### THE INPUT
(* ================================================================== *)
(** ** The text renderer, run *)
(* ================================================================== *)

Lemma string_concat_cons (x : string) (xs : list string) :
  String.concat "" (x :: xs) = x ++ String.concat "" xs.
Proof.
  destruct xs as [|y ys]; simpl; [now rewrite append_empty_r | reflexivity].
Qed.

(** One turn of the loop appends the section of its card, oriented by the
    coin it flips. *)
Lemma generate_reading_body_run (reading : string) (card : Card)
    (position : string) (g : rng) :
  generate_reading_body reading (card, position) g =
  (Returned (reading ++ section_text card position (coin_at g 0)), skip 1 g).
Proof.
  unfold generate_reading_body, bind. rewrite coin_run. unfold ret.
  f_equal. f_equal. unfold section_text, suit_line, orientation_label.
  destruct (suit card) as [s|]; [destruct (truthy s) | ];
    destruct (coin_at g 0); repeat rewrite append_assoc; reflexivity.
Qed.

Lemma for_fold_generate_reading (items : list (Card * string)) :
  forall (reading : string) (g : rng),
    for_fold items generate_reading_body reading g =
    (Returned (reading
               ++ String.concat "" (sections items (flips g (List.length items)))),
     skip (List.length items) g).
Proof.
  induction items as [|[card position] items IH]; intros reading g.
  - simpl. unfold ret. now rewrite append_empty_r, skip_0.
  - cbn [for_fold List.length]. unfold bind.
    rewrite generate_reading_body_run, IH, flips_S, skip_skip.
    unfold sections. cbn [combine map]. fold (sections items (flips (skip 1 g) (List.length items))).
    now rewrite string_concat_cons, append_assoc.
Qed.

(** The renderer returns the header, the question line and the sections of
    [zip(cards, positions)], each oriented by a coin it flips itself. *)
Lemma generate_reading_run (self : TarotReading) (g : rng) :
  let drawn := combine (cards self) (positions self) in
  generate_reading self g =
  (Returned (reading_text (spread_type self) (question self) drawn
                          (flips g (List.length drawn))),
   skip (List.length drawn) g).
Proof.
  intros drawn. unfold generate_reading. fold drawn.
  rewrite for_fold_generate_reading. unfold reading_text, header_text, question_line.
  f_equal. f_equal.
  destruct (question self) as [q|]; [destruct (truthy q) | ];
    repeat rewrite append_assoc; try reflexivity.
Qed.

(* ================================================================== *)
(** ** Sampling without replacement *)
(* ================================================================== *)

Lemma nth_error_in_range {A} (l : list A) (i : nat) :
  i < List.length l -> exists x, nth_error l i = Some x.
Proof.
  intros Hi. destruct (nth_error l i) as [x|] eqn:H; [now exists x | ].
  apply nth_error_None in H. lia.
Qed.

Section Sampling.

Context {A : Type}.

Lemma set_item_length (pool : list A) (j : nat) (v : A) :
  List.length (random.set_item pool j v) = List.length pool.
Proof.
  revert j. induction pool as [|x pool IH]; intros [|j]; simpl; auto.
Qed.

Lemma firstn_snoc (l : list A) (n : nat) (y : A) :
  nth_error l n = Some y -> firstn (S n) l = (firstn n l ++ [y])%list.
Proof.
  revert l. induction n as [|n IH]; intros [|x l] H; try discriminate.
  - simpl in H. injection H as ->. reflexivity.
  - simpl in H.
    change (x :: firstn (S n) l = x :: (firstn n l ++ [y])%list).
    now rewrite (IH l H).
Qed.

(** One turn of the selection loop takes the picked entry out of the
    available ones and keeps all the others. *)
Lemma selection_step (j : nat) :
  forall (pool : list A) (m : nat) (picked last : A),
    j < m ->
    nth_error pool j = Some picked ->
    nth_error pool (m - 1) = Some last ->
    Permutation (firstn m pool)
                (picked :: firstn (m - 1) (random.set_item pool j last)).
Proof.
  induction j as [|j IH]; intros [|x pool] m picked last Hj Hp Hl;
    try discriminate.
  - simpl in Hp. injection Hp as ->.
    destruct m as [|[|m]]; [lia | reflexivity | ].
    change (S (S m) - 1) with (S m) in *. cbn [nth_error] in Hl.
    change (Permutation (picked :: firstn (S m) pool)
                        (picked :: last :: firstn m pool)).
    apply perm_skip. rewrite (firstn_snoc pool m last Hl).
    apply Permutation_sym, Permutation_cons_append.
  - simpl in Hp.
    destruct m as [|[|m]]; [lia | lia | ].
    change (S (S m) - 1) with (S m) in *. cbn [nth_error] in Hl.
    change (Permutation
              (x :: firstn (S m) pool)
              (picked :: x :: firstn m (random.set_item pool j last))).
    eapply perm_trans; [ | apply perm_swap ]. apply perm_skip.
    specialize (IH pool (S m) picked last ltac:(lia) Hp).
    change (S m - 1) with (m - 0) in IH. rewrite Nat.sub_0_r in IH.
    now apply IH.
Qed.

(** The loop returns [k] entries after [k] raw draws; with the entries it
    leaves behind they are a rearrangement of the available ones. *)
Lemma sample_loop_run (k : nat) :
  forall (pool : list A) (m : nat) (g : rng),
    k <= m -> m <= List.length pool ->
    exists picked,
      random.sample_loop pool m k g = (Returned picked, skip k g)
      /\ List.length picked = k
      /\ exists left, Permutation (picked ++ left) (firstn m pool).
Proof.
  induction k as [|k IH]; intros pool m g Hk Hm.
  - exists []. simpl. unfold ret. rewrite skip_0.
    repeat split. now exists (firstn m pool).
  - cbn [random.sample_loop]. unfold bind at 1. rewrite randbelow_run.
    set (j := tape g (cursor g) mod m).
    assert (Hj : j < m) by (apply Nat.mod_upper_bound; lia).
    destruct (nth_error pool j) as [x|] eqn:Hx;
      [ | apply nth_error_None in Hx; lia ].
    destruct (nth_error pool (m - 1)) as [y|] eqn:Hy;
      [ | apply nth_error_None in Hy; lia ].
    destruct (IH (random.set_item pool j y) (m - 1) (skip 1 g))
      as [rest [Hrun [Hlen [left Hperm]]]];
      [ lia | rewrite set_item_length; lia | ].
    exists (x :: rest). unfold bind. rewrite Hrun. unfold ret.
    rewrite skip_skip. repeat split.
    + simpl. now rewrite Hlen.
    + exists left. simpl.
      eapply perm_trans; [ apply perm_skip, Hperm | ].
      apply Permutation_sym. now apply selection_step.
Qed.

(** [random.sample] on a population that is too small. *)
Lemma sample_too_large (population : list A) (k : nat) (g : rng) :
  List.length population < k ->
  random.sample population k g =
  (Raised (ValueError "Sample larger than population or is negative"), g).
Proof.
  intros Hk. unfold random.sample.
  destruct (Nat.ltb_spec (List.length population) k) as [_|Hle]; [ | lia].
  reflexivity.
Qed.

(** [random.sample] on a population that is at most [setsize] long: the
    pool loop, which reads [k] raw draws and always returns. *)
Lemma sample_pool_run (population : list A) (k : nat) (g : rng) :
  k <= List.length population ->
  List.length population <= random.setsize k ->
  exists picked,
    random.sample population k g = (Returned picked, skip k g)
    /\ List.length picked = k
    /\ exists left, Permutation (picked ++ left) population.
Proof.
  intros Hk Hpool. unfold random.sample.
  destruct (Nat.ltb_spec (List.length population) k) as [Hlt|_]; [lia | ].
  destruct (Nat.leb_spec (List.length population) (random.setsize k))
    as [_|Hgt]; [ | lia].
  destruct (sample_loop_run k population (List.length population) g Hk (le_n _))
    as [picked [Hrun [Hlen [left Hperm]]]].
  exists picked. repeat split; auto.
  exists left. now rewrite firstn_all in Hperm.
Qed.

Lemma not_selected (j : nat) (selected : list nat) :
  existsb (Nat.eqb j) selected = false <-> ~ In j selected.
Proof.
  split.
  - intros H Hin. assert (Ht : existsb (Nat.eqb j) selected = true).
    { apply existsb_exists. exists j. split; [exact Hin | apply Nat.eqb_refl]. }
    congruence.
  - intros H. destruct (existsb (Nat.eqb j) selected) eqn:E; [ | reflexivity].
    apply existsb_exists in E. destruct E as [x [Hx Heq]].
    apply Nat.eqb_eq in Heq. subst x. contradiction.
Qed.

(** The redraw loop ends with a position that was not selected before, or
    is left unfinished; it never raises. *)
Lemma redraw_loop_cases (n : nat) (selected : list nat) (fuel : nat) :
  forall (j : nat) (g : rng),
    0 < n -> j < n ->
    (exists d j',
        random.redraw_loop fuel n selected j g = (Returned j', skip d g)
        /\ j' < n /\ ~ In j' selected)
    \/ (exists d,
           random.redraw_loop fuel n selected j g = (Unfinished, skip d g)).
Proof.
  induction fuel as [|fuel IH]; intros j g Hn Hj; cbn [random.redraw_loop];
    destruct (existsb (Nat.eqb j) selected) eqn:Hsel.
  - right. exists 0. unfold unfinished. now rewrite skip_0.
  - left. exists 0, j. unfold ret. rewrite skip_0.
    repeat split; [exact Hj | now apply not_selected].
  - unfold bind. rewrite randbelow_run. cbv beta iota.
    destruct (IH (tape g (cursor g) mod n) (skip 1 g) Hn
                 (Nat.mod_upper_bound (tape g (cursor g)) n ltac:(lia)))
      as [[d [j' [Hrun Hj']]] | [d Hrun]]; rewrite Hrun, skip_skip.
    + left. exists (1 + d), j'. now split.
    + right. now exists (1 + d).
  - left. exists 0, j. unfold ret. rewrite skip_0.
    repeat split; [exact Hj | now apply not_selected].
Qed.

### PROBLEM TO WORK ON
Look above for the line that contains "forall (pool : list A) (m : nat) (g". Starting there, transcribe every line exactly until you have copied the line that contains "[ | apply nth_error_None in Hy; lia ].".

### RESPONSE TO THIS TASK
  forall (pool : list A) (m : nat) (g : rng),
    k <= m -> m <= List.length pool ->
    exists picked,
      random.sample_loop pool m k g = (Returned picked, skip k g)
      /\ List.length picked = k
      /\ exists left, Permutation (picked ++ left) (firstn m pool).
Proof.
  induction k as [|k IH]; intros pool m g Hk Hm.
  - exists []. simpl. unfold ret. rewrite skip_0.
    repeat split. now exists (firstn m pool).
  - cbn [random.sample_loop]. unfold bind at 1. rewrite randbelow_run.
    set (j := tape g (cursor g) mod m).
    assert (Hj : j < m) by (apply Nat.mod_upper_bound; lia).
    destruct (nth_error pool j) as [x|] eqn:Hx;
      [ | apply nth_error_None in Hx; lia ].
    destruct (nth_error pool (m - 1)) as [y|] eqn:Hy;
      [ | apply nth_error_None in Hy; lia ].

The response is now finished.